And one lifted his voice from the silence that lulled them all, as with one arm high she spoke her speech in their faces; he lifted his voice and said: “What is this stranger?”
Then all who had listened to her looked at her strangely and noted that many times she had used the word magic. What was she? Magic too, maybe. And a fear fell on them all.
“Aye,” said another, with more in his voice than the first, “what stranger is she?”
They thought that voice, those questions, and all their looks, had quelled her. But she flashed a look at them and spoke again with irresistible voice.
“Stranger?” she said, “stranger? I am of Aragona, I!”
And an elder peered at her awhile and slowly said: “You know not Aragona.”
“Aye,” she said, “every lane of it.”
“Maybe the roadway,” the elder said, “and our notable belfry, but the small lanes never.”
“Aye, every lane,” said Anemone.
“Easily said,” cried another.
And one said: “Let her tell us tales of it. Let her tell us of this Aragona that she has known.”
And Ramon Alonzo, behind her with his sword yet in his hand, would have stopped them, for he feared that the Aragona she knew would be all faded away, and that, telling of olden things that to her were dearest, she would bring upon her their derision. So he tried to turn them but they did not hear him, and all were crying out: “Tell us what you found when you travelled to Aragona.” And they made pretence that Aragona was some far town that they knew not.
Then she raised her hand and hushed them and spoke low, and told of Aragona. She told not of things that change when old men die, or when children grow and leave gardens, but she told of things that abide or alter slowly, even now when time has a harsher way with villages. She told of yew-trees, she told of the older graves, she told of the wandering lanes that had no purpose, with never a reason for one of their curves and no reason for altering them, she told the place of the haystack in many fields, she told old legends concerning the shape of the hills and the lore that guided the sower. She crooned it to them with her love of those fields vibrating through every phrase, fields that had shone for her across the bleakness of unremembered years. She told them their pedigrees; quaint names to them in faded ink on old scrolls in their houses; but she knew with whom their grandfathers went a-maying. She told and perforce they listened, held by her love of those fields. And when she ceased crooning the last word to them, that told of some old stone there was on a hill, when the last sound died away like a song that fades softly, a low hum rose in the crowd from wondering voices. She stood there silent while the hum roamed up and down and back again.
Then one spoke clear and said: “She is a witch-woman, for none knows her here; and hath seen our village upon starry nights riding by broom from the Country Towards Moon’s Rising.”
“Aye,” said the others, speaking deep in awe. “She is from that land.”

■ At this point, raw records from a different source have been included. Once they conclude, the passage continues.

(* ===== verification/ProfileLaws.v ===== *)
(** * Account center: properties of profiles and of the whole store

    Rights on profiles are used at most once, active profiles of one external
    identity have one owner, a credential reaches another actor only under a
    fresh grant, and the account tables of the whole store behave as the
    account machine does. *)

From Stdlib Require Import ZArith NArith.
From S2P Require Import Prelude PyText ReplayGuard AccountStore AccountFacts AccountLaws AccountProps.
From S2P Require Import ProfileStore ProfileSessions ProfileMachine ProfileFacts.

#[local] Open Scope Z_scope.

Abbreviation crun ops c := (final center_step ops c).

Lemma center_eq op c : center_step op c = (fst (center_step op c), snd (center_step op c)).
Proof. apply surjective_pairing. Qed.

Lemma crun_snoc ops op c : crun (ops ++ [op]) c = snd (center_step op (crun ops c)).
Proof. by rewrite final_app, final_cons. Qed.

(** ** The operations that use a right *)

Definition redeems_provider (op : center_op) (out : center_out) : option pystr :=
  match op, out with CRedeem k _ _ _ _ _ _ _ _, CoProfile (Ok _) => Some k | _, _ => None end.

Lemma redeem_profile_ok op c k :
  redeems_provider op (center_step op c).1 = Some k →
  ∃ l an ca b o t ar now p,
    op = CRedeem k (pl_profile_ref l) an ca b o t ar now ∧ (center_step op c).1 = CoProfile (Ok p)
    ∧ provider_leases c !! k = Some l
    ∧ provider_lease_fits (pl_profile_ref l) an ca b o t ar now l = true
    ∧ provider_profiles c !! pl_profile_ref l = Some p ∧ pf_active p = true
    ∧ owns_profile an true p = true ∧ pf_auth_status p = A_HEALTHY
    ∧ provider_leases (center_step op c).2 !! k = Some (redeemed_provider now l).
Proof.
  pose proof (center_eq op c) as H. revert H.
  generalize (fst (center_step op c)), (snd (center_step op c)). intros out c' H.
  center_cases H; cbn; try discriminate; simplify_eq.
  match goal with Hf : provider_lease_fits _ _ _ _ _ _ _ _ _ = true |- _ =>
    pose proof Hf as Hl; unfold provider_lease_fits in Hl; bools end. subst.
  do 9 eexists. split_and!; try done. apply lookup_insert_eq.
Qed.

Lemma use_grant_ok op c k :
  uses_grant op (center_step op c).1 = Some k →
  ∃ now, prune_time op = Some now
  ∧ (∀ g, consumed_grants c !! k = Some g → g_expires_at (cg_grant g) < now)
  ∧ is_Some (consumed_grants (center_step op c).2 !! k).
Proof.
  pose proof (center_eq op c) as H. revert H.
  generalize (fst (center_step op c)), (snd (center_step op c)). intros out c' H.
  center_cases H; cbn; try discriminate; simplify_eq.
  - eexists. rewrite lookup_insert_eq. split_and!; [done| |done]. intros g Hg.
    match goal with Hn : delete_all _ (consumed_grants c) !! _ = None |- _ =>
      eapply deleted_all in Hg; [|exact Hn] end. cbn in Hg. lia.
  - by destruct grant.
Qed.

Lemma use_bili_ok op c k :
  uses_bili op (center_step op c).1 = Some k →
  ∃ s, bili_sessions c !! k = Some s ∧ bs_status s = B_PENDING
    ∧ ∀ s', bili_sessions (center_step op c).2 !! k = Some s' → bs_status s' ≠ B_PENDING.
Proof.
  pose proof (center_eq op c) as H. revert H.
  generalize (fst (center_step op c)), (snd (center_step op c)). intros out c' H.
  center_cases H; cbn; try discriminate; simplify_eq; unfold bili_session_fits in *; bools.
  all: eexists; split_and!; [eassumption|done|]; intros s' Hs; cbn in Hs;
    rewrite lookup_update_all, lookup_insert_eq in Hs; cbn in Hs.
  all: by destruct (bili_pending_of _ _); injection Hs as <-.
Qed.

Lemma use_entra_ok op c k :
  uses_entra op (center_step op c).1 = Some k →
  ∃ s, entra_sessions c !! k = Some s ∧ es_status s = E_PENDING
    ∧ ∀ s', entra_sessions (center_step op c).2 !! k = Some s' → es_status s' ≠ E_PENDING.
Proof.
  pose proof (center_eq op c) as H. revert H.
  generalize (fst (center_step op c)), (snd (center_step op c)). intros out c' H.
  center_cases H; cbn; try discriminate; simplify_eq; unfold entra_live in *; bools.
  eexists; split_and!; [eassumption|done|]. intros s' Hs. rewrite lookup_insert_eq in Hs. by injection Hs as <-.
Qed.

(** How a row moves in a step. *)
Lemma pl_moved op c k :
  pl_move c op (center_step op c).1 k (provider_leases c !! k) (provider_leases (center_step op c).2 !! k).
Proof. apply pl_moves, center_eq. Qed.
Lemma grant_moved op c k :
  grant_move op (center_step op c).1 k (consumed_grants c !! k) (consumed_grants (center_step op c).2 !! k).
Proof. apply grant_moves, center_eq. Qed.
Lemma bili_moved op c k :
  bili_move op (center_step op c).1 k (bili_sessions c !! k) (bili_sessions (center_step op c).2 !! k).
Proof. apply bili_moves, center_eq. Qed.
Lemma entra_moved op c k :
  entra_move op (center_step op c).1 k (entra_sessions c !! k) (entra_sessions (center_step op c).2 !! k).
Proof. apply entra_moves, center_eq. Qed.
Lemma profile_moved op c k :
  profile_move c op k (provider_profiles c !! k) (provider_profiles (center_step op c).2 !! k).
Proof. eapply profile_moves, center_eq. Qed.

(** ** Rights that are used at most once *)

Record provider_lease_key := ProviderLeaseKey { provider_lease_key_of : pystr }.
Record grant_key := GrantKey { grant_key_of : pystr }.
Record bili_key := BiliKey { bili_key_of : pystr }.
Record entra_key := EntraKey { entra_key_of : pystr }.
#[export] Instance provider_lease_key_eq_dec : EqDecision provider_lease_key. Proof. solve_decision. Defined.
#[export] Instance grant_key_eq_dec : EqDecision grant_key. Proof. solve_decision. Defined.
#[export] Instance bili_key_eq_dec : EqDecision bili_key. Proof. solve_decision. Defined.
#[export] Instance entra_key_eq_dec : EqDecision entra_key. Proof. solve_decision. Defined.

Definition creates_provider_lease (op : center_op) (c : center) (k : pystr) : bool :=
  match op, (center_step op c).1 with
  | CCreateLease _ _ _ _ _ _ _ _ _ _ _ _, CoRef (Ok r) => bool_decide (r = k)
  | _, _ => false
  end.
Definition forgets_grant (op : center_op) (c : center) (k : pystr) : bool :=
  match prune_time op, consumed_grants c !! k with
  | Some now, Some g => g_expires_at (cg_grant g) <? now
  | _, _ => false
  end.
Definition begins_bili (op : center_op) (c : center) (k : pystr) : bool :=
  match op, (center_step op c).1 with
  | CBeginBili _ r _ _ _ _ _ _, CoUnit (Ok _) => bool_decide (r = k)
  | _, _ => false
  end.
Definition creates_entra (op : center_op) (c : center) (k : pystr) : bool :=
  match op, (center_step op c).1 with
  | CCreateEntra r _ _ _ _ _ _ _ _ _ _ _ _ _ _ _, CoUnit (Ok _) => bool_decide (r = k)
  | _, _ => false
  end.

#[export] Instance provider_lease_guard : ReplayGuard center center_op center_out provider_lease_key := {
  guard_step := center_step;
  granted op out := ProviderLeaseKey <$> redeems_provider op out;
  releases op c k := creates_provider_lease op c (provider_lease_key_of k);
  held c k := ∀ l, provider_leases c !! provider_lease_key_of k = Some l → pl_redeemed_at l ≠ None
}.
#[export] Instance grant_guard : ReplayGuard center center_op center_out grant_key := {
  guard_step := center_step;
  granted op out := GrantKey <$> uses_grant op out;
  releases op c k := forgets_grant op c (grant_key_of k);
  held c k := is_Some (consumed_grants c !! grant_key_of k)
}.
#[export] Instance bili_guard : ReplayGuard center center_op center_out bili_key := {
  guard_step := center_step;
  granted op out := BiliKey <$> uses_bili op out;
  releases op c k := begins_bili op c (bili_key_of k);
  held c k := ∀ s, bili_sessions c !! bili_key_of k = Some s → bs_status s ≠ B_PENDING
}.
#[export] Instance entra_guard : ReplayGuard center center_op center_out entra_key := {
  guard_step := center_step;
  granted op out := EntraKey <$> uses_entra op out;
  releases op c k := creates_entra op c (entra_key_of k);
  held c k := ∀ s, entra_sessions c !! entra_key_of k = Some s → es_status s ≠ E_PENDING
}.

#[export] Instance provider_lease_guard_laws : ReplayGuardLaws provider_lease_guard (λ _, True).
Proof.
  split; cbn; [done|..]; intros op c k _.
  - intros H l Hl. guard_grant H.
    destruct (redeem_profile_ok _ _ _ H) as (?&?&?&?&?&?&?&?&?&_&_&_&_&_&_&_&_&Hk).
    rewrite Hk in Hl. by injection Hl as <-.
  - intros Hh Hr. revert Hh. unfold creates_provider_lease in Hr.
    destruct (pl_moved op c (provider_lease_key_of k)) as [| ????????????? Hop Hout| |]; intros Hh l2 Hl; simplify_eq/=.
    + by apply Hh.
    + rewrite Hout in Hr. by bools.
    + done.
  - intros Hh _ H. guard_grant H.
    destruct (redeem_profile_ok _ _ _ H) as (l&?&?&?&?&?&?&?&?&_&_&Hk&Hf&_). apply (Hh _ Hk).
    unfold provider_lease_fits in Hf. by bools.
Qed.

#[export] Instance grant_guard_laws : ReplayGuardLaws grant_guard (λ _, True).
Proof.
  split; cbn; [done|..]; intros op c k _.
  - intros H. guard_grant H. by destruct (use_grant_ok _ _ _ H) as (? & _ & _ & ?).
  - intros Hh Hr. revert Hh Hr. unfold forgets_grant.
    destruct (grant_moved op c (grant_key_of k)) as [| |g now Hp]; intros Hh Hr; [done..|].
    rewrite Hp in Hr. lia.
  - intros [g Hg] Hr H. guard_grant H. destruct (use_grant_ok _ _ _ H) as (now & Hp & He & _).
    unfold forgets_grant in Hr. rewrite Hp, Hg in Hr. apply He in Hg. lia.
Qed.

#[export] Instance bili_guard_laws : ReplayGuardLaws bili_guard (λ _, True).
Proof.
  split; cbn; [done|..]; intros op c k _.
  - intros H s Hs. guard_grant H. destruct (use_bili_ok _ _ _ H) as (? & _ & _ & Hk). by apply Hk.
  - intros Hh Hr. revert Hh. unfold begins_bili in Hr.
    destruct (bili_moved op c (bili_key_of k)) as [| ???????? Hop Hout| |]; intros Hh s2 Hs; simplify_eq/=;
      [by apply Hh| |done].
    rewrite Hout in Hr. by bools.
  - intros Hh _ H. guard_grant H. destruct (use_bili_ok _ _ _ H) as (s & Hk & Hp & _). by apply (Hh _ Hk).
Qed.

#[export] Instance entra_guard_laws : ReplayGuardLaws entra_guard (λ _, True).
Proof.
  split; cbn; [done|..]; intros op c k _.
  - intros H s Hs. guard_grant H. destruct (use_entra_ok _ _ _ H) as (? & _ & _ & Hk). by apply Hk.
  - intros Hh Hr. revert Hh. unfold creates_entra in Hr.
    destruct (entra_moved op c (entra_key_of k)) as [| ???????????????? Hop Hout|]; intros Hh s2 Hs;
      simplify_eq/=; [by apply Hh| |done].
    rewrite Hout in Hr. by bools.
  - intros Hh _ H. guard_grant H. destruct (use_entra_ok _ _ _ H) as (s & Hk & Hp & _). by apply (Hh _ Hk).
Qed.

(** Every right on profiles is used at most as often as it was given.
    Along any interleaving of all operations of the store from an empty
    database: a provider lease is redeemed, a Bilibili session is completed and
    an Entra session is claimed at most as often as one was created under that
    reference; and from any state the proof of a connector grant opens one
    lease, and one more for each time its row was pruned after it had
    expired. *)
Lemma profile_rights_used_once (k : pystr) (ops : list center_op) :
  (grants (ProviderLeaseKey k) ops empty_center <= release_count (ProviderLeaseKey k) ops empty_center)%nat
  ∧ (grants (BiliKey k) ops empty_center <= release_count (BiliKey k) ops empty_center)%nat
  ∧ (grants (EntraKey k) ops empty_center <= release_count (EntraKey k) ops empty_center)%nat
  ∧ (∀ c, grants (GrantKey k) ops c <= 1 + release_count (GrantKey k) ops c)%nat.
Proof.
  split_and!; intros; by apply (grants_bounded (inv := λ _, True)).
Qed.

(** ** The account tables of the whole store *)

(** The operations on the account tables along a run. *)
Fixpoint account_trace (ops : list center_op) (c : center) : list account_op :=
  match ops with
  | [] => []
  | op :: ops => account_ops op c ++ account_trace ops (center_step op c).2
  end.

(** The answers of the operations on the account tables. *)
Definition base_answers (outs : list center_out) : list account_out :=
  omap (λ o, match o with CoBase o => Some o | _ => None end) outs.

Lemma answers_app {St Op Out} (step : Op → St → Out * St) ops1 ops2 s :
  (runs step (ops1 ++ ops2) s).1 = (runs step ops1 s).1 ++ (runs step ops2 (final step ops1 s)).1.
Proof.
  revert s. induction ops1 as [|op ops1 IH]; intros s; [done|].
  rewrite final_cons. cbn. specialize (IH (step op s).2). destruct (step op s) as [o s1]. cbn in IH.
  destruct (runs step (ops1 ++ ops2) s1), (runs step ops1 s1). cbn in *. by rewrite IH.
Qed.

Lemma answers_cons {St Op Out} (step : Op → St → Out * St) op ops s :
  (runs step (op :: ops) s).1 = (step op s).1 :: (runs step ops (step op s).2).1.
Proof. cbn. destruct (step op s) as [o s1]. cbn. by destruct (runs step ops s1). Qed.

Lemma base_answered op c :
  base_answers [(center_step op c).1] `sublist_of` (runs account_step (account_ops op c) (base c)).1.
Proof.
  destruct op; try apply sublist_nil_l. cbn [center_step account_ops]. unfold base_step.
  destruct op; try apply sublist_nil_l; rewrite answers_cons; destruct (account_step _ _); done.
Qed.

And they opened their eyes a little wider, looking towards her in horror; for that land lies not only beyond salvation, but the dooms of the Last Judgment cross not its borders either, so that those who have trafficked in magic and known the Black Art walk abroad there boldly, unpunished; a most dreadful sight. Only they must come to it before ever they die; for then it is too late.
“No,” she said, “not from the Country Towards Moon’s Rising.”
“Whence then?” said they.
And again she said: “Aragona.”
And one asked her, “What house?”
She pointed to it where one window had flashed and blazed at the sunset; but now the shadow of the hill went over it and someone lit a candle then and placed it in the window.
“There,” she said. And no more words than this came to her lips.
“It is empty,” they shouted.
“And hath been for years,” said one.
“The candle,” she said.
“An old custom,” one answered. “It is clear that you know not Aragona.”
“No,” she said, “I know not that custom.”
“A girl lived there in the old time,” one told her, “and left it, and came not back.”
“And the candle?” she said.
“The folk that dwelt there put it there all their days, lest she should come back,” he said.
“And after?” asked Anemone.
“They left money by testament, as all men know, for a candle to be lit there always at sunset. The money is long since spent, but we keep the custom.”
Aye, they waited for her yet. Then she looked long and saw how the thatch had sagged, and doors and windows were gone except that one window, and it was indeed as they said: the house was empty and had long been so.
There was a hush to see what she would do; all the crowd waited; Ramon Alonzo stood there with his sword to defend her: none stirred.
They waited for her yet. And how could she claim to be the one that legend expected? A tale for a winter’s night, with none to doubt it of those that warmed at the fire. But in the open air, with the sun still over the skyline, who would believe her? And how tell of the long black years without speaking of magic?
A long long look she took at that tumbled cottage, then turned away and touched Ramon Alonzo’s arm.
“Come,” she said.
They went back to the hill and none followed. But they set guards about the boundaries of Aragona lest he or she should return to corrupt them with magic.
For a while he did not speak, seeing her sorrow. But when voices hummed far behind them, their accusations blurred and harmless with distance, and he saw that none pursued, he turned to Anemone. “Where now?” he said.